• PROBLEM DESCRIPTION: Every line below that includes the word "first" needs to be copied.

• DATASET CONTENT:

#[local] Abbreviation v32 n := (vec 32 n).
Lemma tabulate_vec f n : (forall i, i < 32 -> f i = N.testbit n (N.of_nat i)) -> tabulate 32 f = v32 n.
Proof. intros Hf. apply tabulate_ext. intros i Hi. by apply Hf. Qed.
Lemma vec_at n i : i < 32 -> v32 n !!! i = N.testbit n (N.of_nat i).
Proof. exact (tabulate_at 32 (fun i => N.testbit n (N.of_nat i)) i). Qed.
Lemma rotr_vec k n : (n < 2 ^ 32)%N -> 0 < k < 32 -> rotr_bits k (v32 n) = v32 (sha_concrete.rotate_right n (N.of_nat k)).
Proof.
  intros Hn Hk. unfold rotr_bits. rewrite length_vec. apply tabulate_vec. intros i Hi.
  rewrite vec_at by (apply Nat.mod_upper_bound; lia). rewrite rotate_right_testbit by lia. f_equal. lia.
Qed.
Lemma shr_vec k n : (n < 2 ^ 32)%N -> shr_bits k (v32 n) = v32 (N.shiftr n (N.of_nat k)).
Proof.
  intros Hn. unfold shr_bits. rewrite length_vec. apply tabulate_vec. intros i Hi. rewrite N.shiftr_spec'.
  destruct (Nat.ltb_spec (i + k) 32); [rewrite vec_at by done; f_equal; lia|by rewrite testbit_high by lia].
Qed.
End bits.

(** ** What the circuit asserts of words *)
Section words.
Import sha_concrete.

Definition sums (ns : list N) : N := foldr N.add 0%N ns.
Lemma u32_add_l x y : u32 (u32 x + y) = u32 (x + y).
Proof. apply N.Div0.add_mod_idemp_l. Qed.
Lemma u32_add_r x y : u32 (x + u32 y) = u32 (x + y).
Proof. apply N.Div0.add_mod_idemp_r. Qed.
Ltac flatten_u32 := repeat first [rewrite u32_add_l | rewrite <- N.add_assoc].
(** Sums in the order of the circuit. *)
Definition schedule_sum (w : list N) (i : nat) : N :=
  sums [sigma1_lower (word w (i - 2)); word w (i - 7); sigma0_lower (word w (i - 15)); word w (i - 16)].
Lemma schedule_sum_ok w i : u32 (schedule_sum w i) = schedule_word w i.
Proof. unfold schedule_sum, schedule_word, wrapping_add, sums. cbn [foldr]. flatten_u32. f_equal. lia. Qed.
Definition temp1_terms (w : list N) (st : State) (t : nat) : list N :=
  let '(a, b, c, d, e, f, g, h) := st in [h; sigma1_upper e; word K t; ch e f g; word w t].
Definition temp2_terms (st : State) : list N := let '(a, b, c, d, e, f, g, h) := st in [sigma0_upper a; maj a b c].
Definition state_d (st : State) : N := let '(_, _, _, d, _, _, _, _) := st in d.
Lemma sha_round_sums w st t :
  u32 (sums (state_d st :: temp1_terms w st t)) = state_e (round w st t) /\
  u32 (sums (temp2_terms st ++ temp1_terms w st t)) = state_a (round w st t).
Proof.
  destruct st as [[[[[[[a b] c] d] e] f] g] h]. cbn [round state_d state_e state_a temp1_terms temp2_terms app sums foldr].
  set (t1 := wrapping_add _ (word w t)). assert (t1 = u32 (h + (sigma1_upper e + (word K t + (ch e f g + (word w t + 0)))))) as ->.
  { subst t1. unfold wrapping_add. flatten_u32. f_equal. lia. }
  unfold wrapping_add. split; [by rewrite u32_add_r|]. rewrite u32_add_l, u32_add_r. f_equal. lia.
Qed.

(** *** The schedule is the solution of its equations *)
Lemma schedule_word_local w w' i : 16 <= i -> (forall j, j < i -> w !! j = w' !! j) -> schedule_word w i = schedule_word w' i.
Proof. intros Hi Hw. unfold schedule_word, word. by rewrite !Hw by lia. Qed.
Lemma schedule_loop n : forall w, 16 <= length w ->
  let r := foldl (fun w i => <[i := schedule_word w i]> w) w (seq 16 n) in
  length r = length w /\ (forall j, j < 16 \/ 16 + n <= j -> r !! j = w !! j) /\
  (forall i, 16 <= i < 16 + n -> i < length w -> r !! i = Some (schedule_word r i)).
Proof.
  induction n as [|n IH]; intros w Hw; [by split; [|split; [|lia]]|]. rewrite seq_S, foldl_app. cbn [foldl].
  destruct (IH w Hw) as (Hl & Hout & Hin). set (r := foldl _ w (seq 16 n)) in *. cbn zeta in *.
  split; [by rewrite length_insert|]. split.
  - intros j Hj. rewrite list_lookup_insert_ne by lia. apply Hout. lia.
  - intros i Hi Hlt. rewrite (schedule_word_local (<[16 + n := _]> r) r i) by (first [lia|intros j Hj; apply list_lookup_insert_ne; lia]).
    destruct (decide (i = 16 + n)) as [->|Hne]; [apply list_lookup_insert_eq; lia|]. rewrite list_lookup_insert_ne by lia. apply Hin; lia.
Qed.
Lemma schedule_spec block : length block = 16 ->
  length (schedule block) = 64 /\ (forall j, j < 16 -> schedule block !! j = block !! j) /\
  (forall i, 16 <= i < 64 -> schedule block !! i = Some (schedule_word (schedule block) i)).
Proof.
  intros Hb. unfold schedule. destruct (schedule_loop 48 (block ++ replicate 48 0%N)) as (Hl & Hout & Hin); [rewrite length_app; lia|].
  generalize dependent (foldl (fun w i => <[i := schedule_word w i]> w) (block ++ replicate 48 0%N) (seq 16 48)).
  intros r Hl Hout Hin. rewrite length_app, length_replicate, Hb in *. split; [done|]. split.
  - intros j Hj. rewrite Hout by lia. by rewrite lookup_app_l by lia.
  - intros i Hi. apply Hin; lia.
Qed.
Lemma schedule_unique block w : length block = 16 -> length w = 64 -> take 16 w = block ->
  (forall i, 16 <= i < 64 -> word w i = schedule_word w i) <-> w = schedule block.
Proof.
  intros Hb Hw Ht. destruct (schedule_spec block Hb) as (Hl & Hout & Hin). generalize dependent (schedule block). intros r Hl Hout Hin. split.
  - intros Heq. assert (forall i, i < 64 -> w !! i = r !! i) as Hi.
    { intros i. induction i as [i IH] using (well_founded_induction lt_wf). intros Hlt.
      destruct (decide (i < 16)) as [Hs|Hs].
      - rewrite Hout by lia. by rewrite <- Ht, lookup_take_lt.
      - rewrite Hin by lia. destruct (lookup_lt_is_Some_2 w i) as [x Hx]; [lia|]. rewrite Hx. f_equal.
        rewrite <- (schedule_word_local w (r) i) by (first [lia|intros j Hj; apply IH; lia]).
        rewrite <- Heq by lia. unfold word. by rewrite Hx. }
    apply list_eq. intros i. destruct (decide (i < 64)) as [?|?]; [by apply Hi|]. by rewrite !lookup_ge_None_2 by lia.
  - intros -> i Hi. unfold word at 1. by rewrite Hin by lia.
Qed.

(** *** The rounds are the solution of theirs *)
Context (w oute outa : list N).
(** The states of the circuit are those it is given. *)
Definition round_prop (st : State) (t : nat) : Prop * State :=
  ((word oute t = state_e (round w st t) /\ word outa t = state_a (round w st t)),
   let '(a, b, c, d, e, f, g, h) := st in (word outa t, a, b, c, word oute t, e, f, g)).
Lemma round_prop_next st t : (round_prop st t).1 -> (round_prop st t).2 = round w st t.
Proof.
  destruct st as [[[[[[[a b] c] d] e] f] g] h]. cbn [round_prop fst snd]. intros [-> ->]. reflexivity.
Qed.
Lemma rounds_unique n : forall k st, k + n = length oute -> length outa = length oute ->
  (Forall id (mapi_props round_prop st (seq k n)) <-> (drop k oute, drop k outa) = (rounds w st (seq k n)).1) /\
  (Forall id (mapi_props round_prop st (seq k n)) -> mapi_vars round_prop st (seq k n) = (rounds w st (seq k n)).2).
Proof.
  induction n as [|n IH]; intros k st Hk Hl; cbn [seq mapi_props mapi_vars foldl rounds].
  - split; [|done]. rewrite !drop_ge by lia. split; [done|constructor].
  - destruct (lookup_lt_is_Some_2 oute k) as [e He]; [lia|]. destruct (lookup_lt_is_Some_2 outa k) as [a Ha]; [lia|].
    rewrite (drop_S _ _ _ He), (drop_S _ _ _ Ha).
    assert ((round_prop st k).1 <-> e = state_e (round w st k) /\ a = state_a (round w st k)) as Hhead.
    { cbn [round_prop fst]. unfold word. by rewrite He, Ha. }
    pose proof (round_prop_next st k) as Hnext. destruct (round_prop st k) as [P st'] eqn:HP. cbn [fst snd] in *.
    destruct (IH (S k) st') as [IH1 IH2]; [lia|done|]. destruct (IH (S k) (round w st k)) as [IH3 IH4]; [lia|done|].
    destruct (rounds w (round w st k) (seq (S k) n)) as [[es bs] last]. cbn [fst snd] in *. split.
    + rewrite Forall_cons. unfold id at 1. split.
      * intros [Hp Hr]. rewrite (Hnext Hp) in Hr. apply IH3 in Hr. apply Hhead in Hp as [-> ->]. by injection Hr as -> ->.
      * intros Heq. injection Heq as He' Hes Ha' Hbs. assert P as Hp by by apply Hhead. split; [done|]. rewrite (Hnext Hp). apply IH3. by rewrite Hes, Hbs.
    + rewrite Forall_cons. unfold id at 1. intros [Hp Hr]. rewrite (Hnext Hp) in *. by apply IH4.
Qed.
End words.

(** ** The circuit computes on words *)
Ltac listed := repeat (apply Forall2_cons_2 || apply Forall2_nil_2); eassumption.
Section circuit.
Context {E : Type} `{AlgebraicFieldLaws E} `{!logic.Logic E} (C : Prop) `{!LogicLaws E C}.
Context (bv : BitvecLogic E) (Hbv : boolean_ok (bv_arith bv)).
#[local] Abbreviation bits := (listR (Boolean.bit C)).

• SOLUTION BELOW:
Ltac flatten_u32 := repeat first [rewrite u32_add_l | rewrite <- N.add_assoc].
  - intros i Hi Hlt. rewrite (schedule_word_local (<[16 + n := _]> r) r i) by (first [lia|intros j Hj; apply list_lookup_insert_ne; lia]).
        rewrite <- (schedule_word_local w (r) i) by (first [lia|intros j Hj; apply IH; lia]).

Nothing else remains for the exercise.